We are reading over an S3 bucket which contains a several million json files. The schema from the read is stored in a json file in the dbfs filestore. This file is then utilized by autoloader to write new files nightly to a delta table. The schema is updated to pickup new fields. The total amount of fields is around 260 but varies depending on the application. The majority of the fields are in large nested arrays which is where we run into issues. The read will infer columns data types in these nested arrays as longtype or double depending on the present values in the fields. Fields within nested arrays do not supported data type changes. For some reason it infers columns differently and breaks this process and a new staging table has to be created to support the new schema with nested arrays.

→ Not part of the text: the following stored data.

Lemma mount_wf_insert g i (slot : option (vfs_mount F W M)) :
  mount_wf g ->
  match slot with
  | Some m => (exists q, mt_path m = render q /\ q <> [] /\ Forall is_name q) /\
              (forall j m', j <> i -> g !! j = Some (Some m') -> mt_path m' <> mt_path m)
  | None => True
  end -> mount_wf (<[i := slot]> g).
Proof.
  intros Hwf Hs. split.
  - rewrite length_insert. apply Hwf.
  - intros j m Hj. destruct (decide (j = i)) as [->|].
    + apply list_lookup_insert_Some in Hj as [(_ & -> & _)|[? _]]; [apply Hs|done].
    + rewrite list_lookup_insert_ne in Hj by done. by apply (mw_path _ Hwf j).
  - intros j k m m' Hj Hk E.
    destruct (decide (j = i)) as [->|Hji], (decide (k = i)) as [->|Hki]; [done| | |].
    + rewrite list_lookup_insert_ne in Hk by done. apply list_lookup_insert_Some in Hj as [(_ & -> & _)|[? _]]; [|done].
      destruct Hs as [_ Hs]. by destruct (Hs k m' Hki Hk).
    + rewrite list_lookup_insert_ne in Hj by done. apply list_lookup_insert_Some in Hk as [(_ & -> & _)|[? _]]; [|done].
      destruct Hs as [_ Hs]. by destruct (Hs j m Hji Hj).
    + rewrite list_lookup_insert_ne in Hj, Hk by done. by eapply (mw_unique _ Hwf).
Qed.

Lemma mounted_at_spec g path : mounted_at g path = true <-> exists i m, g !! i = Some (Some m) /\ mt_path m = path.
Proof.
  unfold mounted_at. rewrite existsb_exists. split.
  - intros (slot & Hin & Hs). destruct slot as [m|]; [|done]. apply list_elem_of_In, list_elem_of_lookup in Hin as [i Hi].
    exists i, m. unfold str_eqb in Hs. by apply bool_decide_eq_true_1 in Hs.
  - intros (i & m & Hi & <-). exists (Some m). split; [apply list_elem_of_In; by eapply list_elem_of_lookup_2|].
    unfold str_eqb. by apply bool_decide_eq_true_2.
Qed.
Lemma blk_write_spec s d r base lba (data : list sector) :
  cache_inv None s -> g_ready s = true -> dev_ok d r base ->
  0 <= lba -> data <> [] -> lba + Z.of_nat (length data) <= dv_sectors (dev d) -> Forall is_sector data ->
  exists s' e n, blk_write dev (Some d) lba (Some data) s = Some (s', e) /\
    e <= 0 /\ cache_inv None s' /\ g_ready s' = true /\ (n <= length data)%nat /\ (e = 0 -> n = length data) /\
    forall r' l', view s' r' l' =
      if decide (r' = r /\ base + lba <= l' < base + lba + Z.of_nat n) then data !!! Z.to_nat (l' - (base + lba)) else view s r' l'.
Proof.
  intros Hi Hr Hd Hl Hne Hfit Hsec. unfold blk_write. assert (0 < length data)%nat by (destruct data; simpl; done || lia).
  assert (Hrange : range_ok dev d lba (Z.of_nat (length data)) = true) by (unfold range_ok; lia). rewrite Hrange. simpl negb. cbv iota.
  rewrite (root_of_ok d r base lba Hd) by lia. cbn [mbind option_bind].
  destruct (dv_readonly (dev d) || dv_readonly (dev r)).
  { eexists _, _, 0%nat. split_and!; [done|done|done|done|lia|done|]. intros. rewrite decide_False by lia. done. }
  rewrite Hr. simpl negb. cbv iota. destruct Hd as [Hroot Hb Hs Hf Hm]. unfold BLK_SECTOR_SIZE in Hm.
  pose proof (write_loop_spec r (base + lba) data s Hi Hsec ltac:(lia) ltac:(lia)) as Hx.
  destruct (write_loop dev r (base + lba) data s) as [s' e]. destruct Hx as (A1 & A2 & A3 & A4 & n & A5 & A6 & A7).
  exists s', e, n. split_and!; try done. congruence.
Qed.
End Invariant.
(* ===== verification/Lru.v ===== *)
(** * src/drivers/block/blk.c: the LRU links

    The LRU list of the sector cache is doubly linked through the buffers.
    Here the links are modelled as they are stored, a [lru_prev] and a
    [lru_next] per buffer and the two global ends, and each routine performs
    its pointer assignments in the order of the source. [rep l d] says that
    the links [d] store the list [l]; the routines implement the operations
    on lists that Blk.v uses. *)
From S2P Require Import Prelude Blk.

Record links := Links {
  lru_prev : nat -> option nat;
  lru_next : nat -> option nat;
  g_lru_head : option nat;
  g_lru_tail : option nat
}.

(** ** Definitions *)
Definition fset (f : nat -> option nat) (i : nat) (v : option nat) : nat -> option nat :=
  fun j => if Nat.eqb j i then v else f j.

Definition set_prev (i : nat) (v : option nat) (d : links) : links :=
  Links (fset (lru_prev d) i v) (lru_next d) (g_lru_head d) (g_lru_tail d).
Definition set_next (i : nat) (v : option nat) (d : links) : links :=
  Links (lru_prev d) (fset (lru_next d) i v) (g_lru_head d) (g_lru_tail d).
Definition set_head (v : option nat) (d : links) : links := Links (lru_prev d) (lru_next d) v (g_lru_tail d).
Definition set_tail (v : option nat) (d : links) : links := Links (lru_prev d) (lru_next d) (g_lru_head d) v.

Definition lru_remove (b : nat) (d : links) : links :=
  let d := match lru_prev d b with
           | Some a => set_next a (lru_next d b) d
           | None => set_head (lru_next d b) d
           end in
  let d := match lru_next d b with
           | Some c => set_prev c (lru_prev d b) d
           | None => set_tail (lru_prev d b) d
           end in
  set_next b None (set_prev b None d).

Definition lru_push_front (b : nat) (d : links) : links :=
  let d := set_prev b None d in
  let d := set_next b (g_lru_head d) d in
  let d := match g_lru_head d with Some h => set_prev h (Some b) d | None => d end in
  let d := set_head (Some b) d in
  match g_lru_tail d with None => set_tail (Some b) d | Some _ => d end.

Definition lru_touch (b : nat) (d : links) : links :=
  if bool_decide (g_lru_head d = Some b) then d else lru_push_front b (lru_remove b d).

(** ** Representation *)

(** [p] precedes the segment and [q] follows it. *)
Fixpoint seg (d : links) (p : option nat) (l : list nat) (q : option nat) : Prop :=
  match l with
  | [] => True
  | b :: l' => lru_prev d b = p /\ lru_next d b = match l' with [] => q | c :: _ => Some c end /\ seg d (Some b) l' q
  end.

Definition rep (l : list nat) (d : links) : Prop :=
  NoDup l /\ g_lru_head d = head l /\ g_lru_tail d = last l /\ seg d None l None.

Definition or_else (a b : option nat) : option nat := match a with Some _ => a | None => b end.

Section Links.
Implicit Types (d : links) (l : list nat) (b : nat) (p q : option nat).

Lemma fset_eq f i v : fset f i v i = v.
Proof. unfold fset. by rewrite Nat.eqb_refl. Qed.
Lemma fset_ne f i v j : j <> i -> fset f i v j = f j.
Proof. intros. unfold fset. destruct (Nat.eqb_spec j i); done. Qed.

Lemma seg_app d p l1 l2 q : seg d p (l1 ++ l2) q <-> seg d p l1 (or_else (head l2) q) /\ seg d (or_else (last l1) p) l2 q.
Proof.
  revert p. induction l1 as [|a l1 IH]; intros p; [simpl; tauto|].
  change ((a :: l1) ++ l2) with (a :: (l1 ++ l2)). cbn [seg]. rewrite IH.
  destruct l1 as [|b l1]; cbn [app seg last].
  - destruct l2 as [|c l2]; simpl; tauto.
  - assert (E : or_else (last (b :: l1)) (Some a) = or_else (last (b :: l1)) p).
    { destruct (last (b :: l1)) as [z|] eqn:Ez; [done|]. apply last_None in Ez. done. }
    rewrite E. tauto.
Qed.

(** Links outside the segment do not matter. *)
Lemma seg_frame d d' p l q :
  (forall b, b ∈ l -> lru_prev d' b = lru_prev d b /\ lru_next d' b = lru_next d b) -> seg d p l q -> seg d' p l q.
Proof.
  revert p. induction l as [|b l IH]; intros p Hf; [done|]. intros (H1 & H2 & H3).
  destruct (Hf b ltac:(left)) as [E1 E2]. cbn [seg]. rewrite E1, E2. split_and!; [done|done|].
  apply IH; [|done]. intros c Hc. apply Hf. by right.
Qed.

(** Redirecting the last [next], and the first [prev]. *)
Lemma seg_set_next d p l a q q' :
  NoDup (l ++ [a]) -> seg d p (l ++ [a]) q -> seg (set_next a q' d) p (l ++ [a]) q'.
Proof.
  intros Hnd. rewrite !seg_app. intros [H1 H2]. apply NoDup_app in Hnd as (_ & Hd & _). split.
  - eapply seg_frame; [|exact H1]. intros b Hb. simpl. rewrite fset_ne; [done|]. intros ->. apply (Hd a Hb). left.
  - cbn [seg] in *. destruct H2 as (H2 & _ & _). simpl. by rewrite fset_eq.
Qed.

Lemma seg_set_prev d p p' c l q :
  NoDup (c :: l) -> seg d p (c :: l) q -> seg (set_prev c p' d) p' (c :: l) q.
Proof.
  intros [Hc _]%NoDup_cons (H1 & H2 & H3). cbn [seg]. simpl. rewrite fset_eq. split_and!; [done|done|].
  eapply seg_frame; [|exact H3]. intros b Hb. simpl. rewrite fset_ne; [done|]. by intros ->.
Qed.

Lemma remove_middle l1 b l2 : NoDup (l1 ++ b :: l2) -> without b (l1 ++ b :: l2) = l1 ++ l2.
Proof.
  intros Hnd. apply NoDup_app in Hnd as (_ & Hd & [Hb _]%NoDup_cons). unfold without.
  rewrite filter_app, filter_cons, decide_False by (intros Hx; done). f_equal.
  - apply (without_notin b l1). intros Hin. apply (Hd b Hin). left.
  - by apply (without_notin b l2).
Qed.

Lemma lru_remove_rep l b d : rep l d -> b ∈ l -> rep (without b l) (lru_remove b d).
Proof.
  intros (Hnd & Hh & Ht & Hs) (l1 & l2 & ->)%list_elem_of_split. rewrite remove_middle by done.
  pose proof Hnd as (Hnd1 & Hd12 & [Hb2 Hnd2]%NoDup_cons)%NoDup_app.
  assert (Hb1 : b ∉ l1) by (intros Hin; apply (Hd12 b Hin); left).
  apply seg_app in Hs as [Hs1 Hs2]. cbn [seg head or_else] in Hs1, Hs2. destruct Hs2 as (Hp & Hn & Hs2).
  assert (Hn' : lru_next d b = head l2) by (by destruct l2).
  assert (Hp' : lru_prev d b = last l1) by (rewrite Hp; by destruct (last l1)).
  (* the link into [b] from the left *)
  set (d1 := match lru_prev d b with Some a => set_next a (lru_next d b) d | None => set_head (lru_next d b) d end).
  assert (H1 : seg d1 None l1 (head l2) /\ g_lru_head d1 = head (l1 ++ l2) /\ g_lru_tail d1 = last (l1 ++ b :: l2) /\
               lru_prev d1 = lru_prev d /\ lru_next d1 b = lru_next d b /\ seg d1 (Some b) l2 None).
  { unfold d1. rewrite Hp', Hn'. destruct l1 as [|a l1 _] using rev_ind.
    - split_and!; try done. eapply seg_frame; [|exact Hs2]. done.
    - rewrite last_snoc. assert (a <> b) by (intros ->; apply Hb1, elem_of_app; right; left).
      split_and!; [by eapply seg_set_next| |done|done|simpl; by rewrite fset_ne|].
      + simpl. rewrite Hh. by destruct l1.
      + eapply seg_frame; [|exact Hs2]. intros x Hx. simpl. rewrite fset_ne; [done|]. intros ->.
        apply (Hd12 a); [apply elem_of_app; right; left|by right]. }
  destruct H1 as (A1 & A2 & A3 & A4 & A5 & A6).
  set (d2 := match lru_next d1 b with Some c => set_prev c (lru_prev d1 b) d1 | None => set_tail (lru_prev d1 b) d1 end).
  assert (H2 : seg d2 None l1 (head l2) /\ seg d2 (last l1) l2 None /\ g_lru_head d2 = head (l1 ++ l2) /\ g_lru_tail d2 = last (l1 ++ l2)).
  { unfold d2. rewrite A5, Hn', A4, Hp'. destruct l2 as [|c l2]; cbn [head].
    - split_and!; [eapply seg_frame; [|exact A1]; done|done|exact A2|]. simpl. by rewrite app_nil_r.
    - split_and!; [| |exact A2|].
      + eapply seg_frame; [|exact A1]. intros x Hx. simpl. rewrite fset_ne; [done|]. intros ->. apply (Hd12 c Hx). right. left.
      + by eapply seg_set_prev.
      + simpl. rewrite A3. rewrite !last_app_cons. done. }
  destruct H2 as (B1 & B2 & B3 & B4).
  assert (Hfin : forall p l q, b ∉ l -> seg d2 p l q -> seg (set_next b None (set_prev b None d2)) p l q).
  { intros p l q Hnb. apply seg_frame. intros x Hx. simpl. rewrite !fset_ne; [done| |]; by intros ->. }
  change (lru_remove b d) with (set_next b None (set_prev b None d2)).
  split_and!; [|exact B3|exact B4|].
  - apply NoDup_app. split_and!; [done| |done]. intros x Hx Hx2. apply (Hd12 x Hx). by right.
  - apply seg_app. split; apply Hfin; try done.
    + by destruct (head l2).
    + by destruct (last l1).
Qed.

Lemma lru_push_front_rep l b d : rep l d -> b ∉ l -> rep (b :: l) (lru_push_front b d).
Proof.
  intros (Hnd & Hh & Ht & Hs) Hb.
  unfold lru_push_front, rep. simpl. rewrite Hh. destruct l as [|h l]; simpl; rewrite Ht; simpl.
  - rewrite !fset_eq. split_and!; try done. apply NoDup_singleton.
  - assert (h <> b) by (intros ->; apply Hb; left).
    change (match l with [] => Some h | _ :: _ => last l end) with (last (h :: l)).
    destruct (last (h :: l)) as [z|] eqn:Ez; [|by apply last_None in Ez]. simpl.
    split_and!; [by apply NoDup_cons|done|by rewrite Ht|rewrite fset_ne, fset_eq by done; done|by rewrite fset_eq|by rewrite fset_eq| |].
    + cbn [seg] in Hs. destruct Hs as (_ & Hn & _). by rewrite fset_ne.
    + cbn [seg] in Hs. destruct Hs as (_ & _ & Hs). eapply seg_frame; [|exact Hs]. intros x Hx. simpl.
      apply NoDup_cons in Hnd as [Hh' _]. assert (x <> h) by (by intros ->). assert (x <> b) by (intros ->; apply Hb; by right).
      by rewrite !fset_ne.
Qed.
End Links.

(** ** Properties *)

(** C26: moving a buffer to the front of the doubly linked LRU list implements
    the list operation: when the links store the list [l] (both directions and
    both ends) and [b] is on it, after [lru_touch] they store [b] followed by
    the rest of [l] in its old order; [lru_remove] alone stores [l] without [b],
    and [lru_push_front] of a buffer not on the list puts it in front. *)
Theorem lru_links_refine_list (l : list nat) (b : nat) (d : links) :
  rep l d ->
  (b ∈ l -> rep (without b l) (lru_remove b d) /\ rep (b :: without b l) (lru_touch b d)) /\
  (b ∉ l -> rep (b :: l) (lru_push_front b d)).
Proof.
  intros Hr. split; [|by apply lru_push_front_rep]. intros Hin. pose proof (lru_remove_rep l b d Hr Hin) as Hrem.
  split; [done|]. unfold lru_touch. case_bool_decide as Hh.
  - destruct Hr as (Hnd & Hh' & Hrest). rewrite Hh' in Hh. destruct l as [|x l]; [done|]. injection Hh as ->.
    assert (E : b :: without b (b :: l) = b :: l).
    { f_equal. exact (remove_middle [] b l Hnd). }
    rewrite E. done.
  - apply lru_push_front_rep; [done|]. unfold without. rewrite list_elem_of_filter. by intros [? _].
Qed.

Definition demo_links : links := lru_push_front 2 (lru_push_front 1 (lru_push_front 0 (Links (fun _ => None) (fun _ => None) None None))).

Lemma lru_links_refine_list_witness : rep [2; 1; 0]%nat demo_links /\ rep [1; 2; 0]%nat (lru_touch 1 demo_links).
Proof.
  assert (H : rep [2; 1; 0]%nat demo_links).
  { split; [apply (bool_decide_unpack _); vm_compute; exact I|]. vm_compute. repeat split. }
  split; [exact H|]. exact (proj2 (proj1 (lru_links_refine_list [2; 1; 0]%nat 1 demo_links H) ltac:(right; left))).
Defined.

Here is the code to read, save, and view the schema in a file:
# read file in s3
s3_df = spark.read.format("json").load("s3a://data/*.json")
# save schema
with open("/dbfs/FileStore/s3/schemas/s3_schema_1222.json", "w") as f:
json.dump(s3_df.schema.jsonValue(), f)
# view schema in file
with open("/dbfs/FileStore/s3/schemas/s3_schema_1222.json", "r") as f_read:
for line in f_read:
print(line)
Here is a snippet of the output:
{"type": "struct", "fields": [{"name": "market", "type": "string", "nullable": true, "metadata": {}}, {"name": "marketDownMarketPriceProviders", "type": "string", "nullable": true, "metadata": {}}, {"name": "marketItineraries", "type": {"type": "array", "elementType": {"type": "struct", "fields": [{"name": "adultAlternativeItineraryDynamicDiscountAmount", "type": "double", "nullable": true, "metadata": {}}, {"name": "adultAlternativeItineraryTotal", "type": "double", "nullable": true, "metadata": {}}, {"name": "adultEligible", "type": "boolean", "nullable": true, "metadata": {}}, {"name": "availableSeatCount", "type": "long", "nullable": true, "metadata": {}}
To correct the field data types I copy/paste the entire output to a text editor, make some corrections so existing fields in the nested arrays match the current delta table. I then paste it into a notebook cell as a string value to a python variable and write it back to the file.
This is where my current solution breaks because the string is not encoded in the file correctly. After writing the string to the file and print the output looks like this:
"{\"type\": \"struct\", \"fields\": [{\"name\": \"market\", \"type\": \"string\", \"nullable\": true, \"metadata\": {}}, {\"name\": \"marketDownMarketPriceProviders\", \"type\": \"string\", \"nullable\": true, \"metadata\": {}}, {\"name\": \"marketItineraries\", \"type\": {\"type\": \"array\", \"elementType\": {\"type\": \"struct\", \"fields\": [{\"name\": \"adultAlternativeItineraryDynamicDiscountAmount\", \"type\": \"double\", \"nullable\": true, \"metadata\": {}}, {\"name\": \"adultAlternativeItineraryTotal\", \"type\": \"double\", \"nullable\": true, \"metadata\": {}}, {\"name\": \"adultEligible\", \"type\": \"boolean\", \"nullable\": true, \"metadata\": {}}, {\"name\": \"availableSeatCount\", \"type\": \"long\", \"nullable\": true, \"metadata\": {}
How can I write the schema string to the file and have it be in the correct format for autoloader?
I'm open to solutions that others are using but prefer to use this process if all possible.